もしかして、変な事を言ってしまったのだろうか、そう思ってダートさんを見るけれど、顔を赤く染めたまま、うつむいてしまっているし……これは、色々と考えては見るけれど、どうすればいいのか分からない。
「ダートちゃん良かったじゃない、褒めて貰えたわよ?」
服屋のおばさんなら、何か助けになってくれるかもしれない。
そう思って彼女を見ても、嬉しそうな表情を浮かべてダートさんの頭を撫でるだけで、参考になりそうにない。
「……あの、お会計の方お願いします」
だから、逃げるように雑貨屋へと向かおうとしたけれど……
「あら?いらないわよ?」
……支払いがいらないという言葉に、一瞬思考が止まってしまう。
彼女はお金に対して、厳しい事で有名だから……タダで貰えるとかはない筈、という事はダートさんが既にお金を払ったのかもしれない。

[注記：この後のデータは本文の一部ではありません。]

(** ** Limits *)

(** The amount, currency and quantity of an order that has all three. *)
Definition order_terms (context : ArbiterContext) : option (Z * string * Z) :=
  match amount_minor_units context, currency context, quantity context with
  | Some a, Some c, Some q => if String.eqb c EmptyString then None else Some (a, c, q)
  | _, _, _ => None
  end.

Definition rule_merchant_limits (context : ArbiterContext) : bool * string :=
  match merchant_limits context with
  | None => (false, "merchant_limits_missing")
  | Some l =>
      match max_order_amount l, currency_allowlist l, max_quantity_per_order l with
      | Some cap, (_ :: _) as allowed, Some qcap =>
          match order_terms context with
          | None => (false, "order_amount_missing")
          | Some (amount, cur, q) =>
              if negb (existsb (same_currency cur) allowed) then (false, "currency_not_allowed")
              else if qcap <? q then (false, "quantity_cap_exceeded")
              else if cap <? amount then (false, "order_amount_cap_exceeded")
              else match max_daily_amount l, daily_committed_amount context with
                   | Some daily, Some committed =>
                       if daily <? committed + amount then (false, "daily_amount_cap_exceeded")
                       else (true, "within_merchant_limits")
                   | _, _ => (true, "within_merchant_limits")
                   end
          end
      | _, _, _ => (false, "merchant_limits_missing")
      end
  end.

Definition rule_handoff_merchant_limits (context : ArbiterContext) : bool * string :=
  match merchant_limits context with
  | None => (true, "merchant_limits_not_configured")
  | Some _ => rule_merchant_limits context
  end.

Definition PRESENCE_HUMAN_PRESENT : string := "human_present".
Definition PRESENCE_HUMAN_NOT_PRESENT : string := "human_not_present".

Definition rule_human_not_present_limits (context : ArbiterContext) : bool * string :=
  match presence context with
  | None => (true, "presence_unverified")
  | Some p =>
      if String.eqb p PRESENCE_HUMAN_PRESENT then (true, "human_present")
      else if negb (String.eqb p PRESENCE_HUMAN_NOT_PRESENT) then (false, "presence_unknown")
      else match merchant_limits context with
      | None => (false, "not_present_limits_missing")
      | Some l =>
          match not_present_max_order_amount l with
          | None => (false, "not_present_limits_missing")
          | Some cap =>
              match order_terms context with
              | None => (false, "order_amount_missing")
              | Some (amount, cur, q) =>
                  match intent_max_amount context, intent_currency context with
                  | Some icap, Some icur =>
                      if String.eqb icur EmptyString then (false, "intent_cap_missing")
                      else if negb (same_currency icur cur) then (false, "intent_currency_mismatch")
                      else if icap <? amount then (false, "intent_cap_below_total")
                      else if cap <? amount then (false, "not_present_amount_cap_exceeded")
                      else match not_present_max_quantity_per_order l with
                           | Some qcap => if qcap <? q then (false, "not_present_quantity_cap_exceeded")
                                          else (true, "within_not_present_limits")
                           | None => (true, "within_not_present_limits")
                           end
                  | _, _ => (false, "intent_cap_missing")
                  end
              end
          end
      end
  end.

(** ** The additional factor of authentication *)

Definition HIGHER_LIMIT_PURPOSES : list string := ["insurance_premium"; "mutual_fund_subscription"; "credit_card_bill"].

(** Whether it is required, and on which basis. *)
Definition afa_requirement (e : AfaEvidence) : bool * string :=
  if String.eqb (debit_kind e) "registration" then (true, "rbi_em26_registration_and_first_debit")
  else if negb (String.eqb (debit_kind e) "subsequent") then (true, "debit_kind_unknown")
  else match afa_amount e with
  | None => (true, "amount_or_currency_unknown")
  | Some amount =>
      if negb (String.eqb (upper (default EmptyString (afa_currency e))) "INR") then (true, "amount_or_currency_unknown")
      else
        let named := match purpose e with Some p => if String.eqb p EmptyString then "general" else p | None => "general" end in
        let limit := if bool_decide (named ∈ HIGHER_LIMIT_PURPOSES) then higher_limit_minor_units e else limit_minor_units e in
        if limit <? amount then (true, "rbi_em26_s8_above_limit") else (false, "rbi_em26_s8_within_limit")
  end.

Definition is_upi_autopay (item : pyval) : bool :=
  match item with VMap kvs => match assoc "type" kvs with Some (VStr t) => String.eqb t "upi_autopay" | _ => false end | _ => false end.

Definition pays_by_upi (context : ArbiterContext) : bool :=
  match payload context with
  | VMap kvs => match assoc "payment" kvs with Some (VList items) => existsb is_upi_autopay items | _ => false end
  | _ => false
  end.

Definition rule_afa_evidence_present (context : ArbiterContext) : bool * string :=
  match afa context with
  | None => if pays_by_upi context then (false, "afa_input_missing") else (true, "afa_not_applicable")
  | Some e =>
      let '(required, basis) := afa_requirement e in
      if negb required && negb (bool_decide (presence context = Some PRESENCE_HUMAN_NOT_PRESENT))
      then (true, "afa_not_required:" +:+ basis)
      else if given (evidence_ref e) then (true, "afa_evidence_present")
      else (false, "afa_evidence_missing")
  end.

(** ** Refunds *)

Definition rule_refund_within_captured (context : ArbiterContext) : bool * string :=
  match refund context with
  | None => (false, "refund_input_missing")
  | Some r =>
      match amount_minor_units context with
      | None => (false, "refund_amount_invalid")
      | Some amount =>
          if amount <? 1 then (false, "refund_amount_invalid")
          else if negb (given (currency context)) || negb (same_currency (default EmptyString (currency context)) (refund_currency r))
          then (false, "refund_currency_mismatch")
          else if captured_minor_units r <? 1 then (false, "order_not_captured")
          else if captured_minor_units r <? refunded_minor_units r + amount then (false, "refund_exceeds_captured")
          else (true, "refund_within_captured")
      end
  end.

(** * The decision *)

Record RuleResult := { rule : string; passed : bool; reason : string }.

Record Decision := {
  decision_id : string;
  decision_tenant_id : string;
  decision_merchant_id : string;
  decision_seller_agent_id : string;
  decision_buyer_agent_id : option string;
  action : string;
  outcome : string;
  rules_evaluated : list string;
  failing_rule : option string;
  rule_results : list RuleResult;
  evidence : list (string * pyval);
  evidence_hashes_of : list string;
  payload_hash : string;
  policy_version : string;
  decided_at : datetime;
  expires_at : datetime;
  decision_reason : string;
  extra : list (string * pyval);
}.

(** [_RULES]; a name it does not hold raises [KeyError]. *)
Definition run_rule (name : string) (context : ArbiterContext) (act : string) : option (bool * string) :=
  if String.eqb name RULE_MANDATE then Some (rule_mandate_present_unexpired context)
  else if String.eqb name RULE_CONSENT then Some (rule_consent_active context)
  else if String.eqb name RULE_PASSPORT then Some (rule_passport_amount_cap context)
  else if String.eqb name RULE_AUTHORITY_VERIFIED then Some (rule_buyer_authority_verified context)
  else if String.eqb name RULE_ARTIFACTS then Some (rule_oacp_artifacts_valid context act)
  else if String.eqb name RULE_MERCHANT_LIMITS then Some (rule_merchant_limits context)
  else if String.eqb name RULE_NOT_PRESENT then Some (rule_human_not_present_limits context)
  else if String.eqb name RULE_AFA then Some (rule_afa_evidence_present context)
  else if String.eqb name RULE_REFUND then Some (rule_refund_within_captured context)
  else if String.eqb name RULE_HANDOFF_LIMITS then Some (rule_handoff_merchant_limits context)
  else None.

Definition opt_val (o : option string) : pyval := match o with None => VNone | Some s => VStr s end.

Definition evidence_summary (context : ArbiterContext) : list (string * pyval) :=
  [("mandate_ref", opt_val (m ← mandate context; mandate_ref m)); ("mandate_hash", opt_val (m ← mandate context; mandate_hash m));
   ("consent_ref", opt_val (c ← consent context; consent_ref c)); ("consent_status", opt_val (c ← consent context; consent_status c));
   ("passport_ref", opt_val (p ← passport context; passport_ref p));
   ("artifact_ids", VList (VStr <$> sorted_strings (list_to_set (artifact_id <$> artifacts context))))].

(** [ArtifactEvidence.payload_hash]: the first part of the verifier ref that names one. *)
Definition artifact_payload_hash (a : ArtifactEvidence) : option string :=
  match List.find (starts_with "payload_hash=") (split semicolon (default EmptyString (verifier_result_ref a))) with
  | Some part =>
      match strip_prefix (chars "payload_hash=") (chars part) with
      | Some (c :: v) => Some (of_chars (c :: v))
      | _ => None
      end
  | None => None
  end.

Definition evidence_hashes (context : ArbiterContext) : list string :=
  let hash_of (pre : string) (o : option string) (text : string) := if given o then [pre +:+ sha256_hexdigest (utf8 text)] else [] in
  let mandate_part := match mandate context with
    | Some m => if given (mandate_hash m) then ["mandate:" +:+ default EmptyString (mandate_hash m)] else [] | None => [] end in
  let artifact_part := artifacts context ≫= λ a,
    match artifact_payload_hash a with Some h => ["artifact:" +:+ artifact_id a +:+ ":" +:+ h] | None => [] end in
  let consent_part := match consent context with
    | Some c => hash_of "consent:" (consent_ref c) (default EmptyString (consent_ref c) +:+ "|" +:+ default EmptyString (consent_status c))
    | None => [] end in
  let passport_part := match passport context with
    | Some p => hash_of "passport:" (passport_ref p) (default EmptyString (passport_ref p)) | None => [] end in
  let afa_part := match afa context with
    | Some e => hash_of "afa:" (evidence_ref e) (default EmptyString (evidence_ref e)) | None => [] end in
  sorted_strings (list_to_set (mandate_part ++ artifact_part ++ consent_part ++ passport_part ++ afa_part)).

もしそうだとしたら……ぼくが全額出そうと思っていたから、そんなに遠慮しないでいいのにとは思うけど、そういう事ならこのまま雑貨屋に行かせて貰おう。
「……今日はありがとうございました」
「いえいえ、こちらこそ良いものを見させて貰ったわ、ダートちゃん、またよろしくね?……先生も今度は、自分の服を買いに来てね?」
「……えぇ、その時はお世話になります」
さっきから黙ったまま、何も話してくれない彼女を連れて服屋を出ると、雑貨屋に向かって歩き始める。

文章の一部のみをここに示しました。